* _WHAT TO PRODUCE_
Collect every line below that contains the word "eassumption".

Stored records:
(* ===== verification/AppleMove.v ===== *)
(** * The journalled move of the HFS+ engine is crash-safe

    Connects [Apple.move_one] and [Apple.recover] to the protocol of
    [AppleTxn]: on a sound volume the patches of a move satisfy its conditions,
    the move issues its trace, and a recovery reopens the volume on whatever a
    power failure left and issues the repair. *)

From S2P Require Import Prelude Text Bytes Bitmap Device Addresses Apple AppleTxn AppleFacts.

Local Open Scope string_scope.
Local Open Scope list_scope.
Local Open Scope Z_scope.

(** ** Reading a tree *)

(** A walk reads the fork only: devices that agree on it give the same walk. *)
Section walk_agree.
Context {A : Type} (bs : Z) (f : ForkMap) (body : A -> TreeRecord -> result A) (d d' : bytes).
Hypothesis Hf : fork_ok bs f.
Hypothesis Hlen : py_len d' = py_len d.
Hypothesis Hsame : forall a, 0 <= a < py_len d -> a ∈ fork_addrs f -> peek d' a = peek d a.
Local Notation visit := (fun s r => lift (J:=transaction) (body s r)).

Lemma fspan_sub off len a : a ∈ fspan f off len -> a ∈ fork_addrs f.
Proof. unfold fspan. intros H. by eapply elem_of_py_slice. Qed.

Lemma fork_read_agree off len t data : fork_read f off len d = (t, Ok data) -> t = [] /\ fork_read f off len d' = ([], Ok data).
Proof.
  intros H. apply (fork_read_inv bs) in H as (-> & -> & Hon & _ & _ & _ & Hrun); [|done]. split; [done|]. rewrite Hrun by done.
  do 2 f_equal. apply gather_ext. intros a Ha. unfold on_device in Hon. rewrite Forall_forall in Hon. apply Hsame; [by apply Hon|by eapply fspan_sub].
Qed.

Lemma lift_loop (l : list TreeRecord) e : forall s t s', pforeach visit s l e = (t, Ok s') -> t = [] /\ forall e', pforeach visit s l e' = ([], Ok s').
Proof.
  induction l as [|r l IH]; intros s t s' H; cbn [pforeach] in *; [by apply pret_inv in H as [-> ->]|].
  pure_step H s1 R. apply IH in H as [-> H]. split; [done|]. intros e'. by eapply pure_run.
Qed.

Lemma leaf_loop_agree fuel ns tn : forall nn seen s t s',
  leaf_loop f visit fuel ns tn nn seen s d = (t, Ok s') -> t = [] /\ leaf_loop f visit fuel ns tn nn seen s d' = ([], Ok s').
Proof.
  induction fuel as [|fuel IH]; intros nn seen s t s' H; cbn [leaf_loop] in *; (destruct (nn =? 0); [by apply pret_inv in H as [-> ->]|]); [done|].
  destruct (_ || _); [done|]. apply pbind_inv in H as (t1 & node & t2 & R & H & ->). apply fork_read_agree in R as [-> R]. cbn [replay fold_left] in H.
  pure_step H nx R1. pure_step H kd R2. pure_step H ct R3. destruct (negb _) eqn:Ek in H; [done|]. pure_step H st R4. pure_step H tb R5.
  apply pbind_inv in H as (u1 & s1 & u2 & R6 & H & ->). apply lift_loop in R6 as [-> R6]. cbn [replay fold_left] in H. apply IH in H as [-> H]. split; [done|].
  eapply read_run; [exact R|]. do 3 (eapply pure_run; [eassumption|]). rewrite Ek. do 2 (eapply pure_run; [eassumption|]). eapply read_run; [apply R6|done].
Qed.

Lemma walk_agree s t s' : walk_leaf_records f visit s d = (t, Ok s') -> t = [] /\ walk_leaf_records f visit s d' = ([], Ok s').
Proof.
  intros H. unfold walk_leaf_records in *. apply pbind_inv in H as (t1 & prefix & t2 & R & H & ->). apply fork_read_agree in R as [-> R]. cbn [replay fold_left] in H.
  destruct (_ <? 40) eqn:E0 in H; [done|]. pure_step H ns R1. pure_step H fl R2. pure_step H tn R3. destruct (_ || _) eqn:E1 in H; [done|]. apply leaf_loop_agree in H as [-> H].
  split; [done|]. eapply read_run; [exact R|]. rewrite E0. do 3 (eapply pure_run; [eassumption|]). by rewrite E1.
Qed.
End walk_agree.

Lemma overflow_agree bs f d d' t ov : fork_ok bs f -> py_len d' = py_len d -> (forall a, 0 <= a < py_len d -> a ∈ fork_addrs f -> peek d' a = peek d a) ->
  _parse_overflow f d = (t, Ok ov) -> t = [] /\ _parse_overflow f d' = ([], Ok ov).
Proof.
  intros Hf Hl Hs H. unfold _parse_overflow in *. destruct (_ =? 0); [by apply pret_inv in H as [-> ->]|]. apply pbind_inv in H as (t1 & g & t2 & R & H & ->).
  apply (walk_agree bs f overflow_record d d' Hf Hl Hs) in R as [-> R]. apply lift_inv in H as [-> H]. split; [done|]. eapply read_run; [exact R|]. unfold lift. by rewrite H.
Qed.

(** ** Opening a volume *)

Lemma be_int_nonneg b : wf_bytes b -> 0 <= be_int b.
Proof. intros H. unfold be_int. apply le_int_bounds. by apply Forall_rev. Qed.

Lemma be32_nonneg b o v : wf_bytes b -> be32 b o = Ok v -> 0 <= v.
Proof.
  intros Hw H. unfold be32, u32be, unpack_from in H. destruct (_ || _) in H; [done|]. injection H as <-. apply be_int_nonneg. by apply Forall_py_slice.
Qed.

Lemma parse_fork_nonneg b o ls tb es : wf_bytes b -> parse_fork b o = Ok (ls, tb, es) -> Forall (fun e => 0 <= e_start e /\ 0 <= e_count e) es.
Proof.
  intros Hw H. unfold parse_fork in H. apply bind_ok in H as (x & _ & H). apply bind_ok in H as (y & _ & H). apply bind_ok in H as (l & Hl & H). injection H as _ _ <-.
  apply mapM_result_Forall2 in Hl. apply Forall_forall. intros e He. apply list_elem_of_lookup in He as [k Hk]. destruct (Forall2_lookup_r _ _ _ _ _ Hl Hk) as (i & _ & He). unfold parse_extent in He. apply bind_ok in He as (s & Hs & He). apply bind_ok in He as (c & Hc & He). injection He as <-.
  split; by eapply be32_nonneg.
Qed.

Lemma fork_init_ok bs ls tb es f : 0 < bs -> Forall (fun e => 0 <= e_start e /\ 0 <= e_count e) es -> ForkMap_init bs (ls, tb, es) = Ok f -> fork_ok bs f.
Proof.
  intros Hbs He H. unfold ForkMap_init in H. destruct (_ <? _) in H; [done|]. injection H as <-. split; [done|]. eexists. split; [reflexivity|].
  apply Forall_forall. intros e [Hne Hin]%list_elem_of_In%filter_In%and_comm. apply list_elem_of_In in Hin. rewrite Forall_forall in He. specialize (He e Hin). apply negb_true_iff, Z.eqb_neq in Hne. unfold extent_ok. lia.
Qed.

* _SOLUTION TO THIS TASK_
  eapply read_run; [exact R|]. do 3 (eapply pure_run; [eassumption|]). rewrite Ek. do 2 (eapply pure_run; [eassumption|]). eapply read_run; [apply R6|done].
  split; [done|]. eapply read_run; [exact R|]. rewrite E0. do 3 (eapply pure_run; [eassumption|]). by rewrite E1.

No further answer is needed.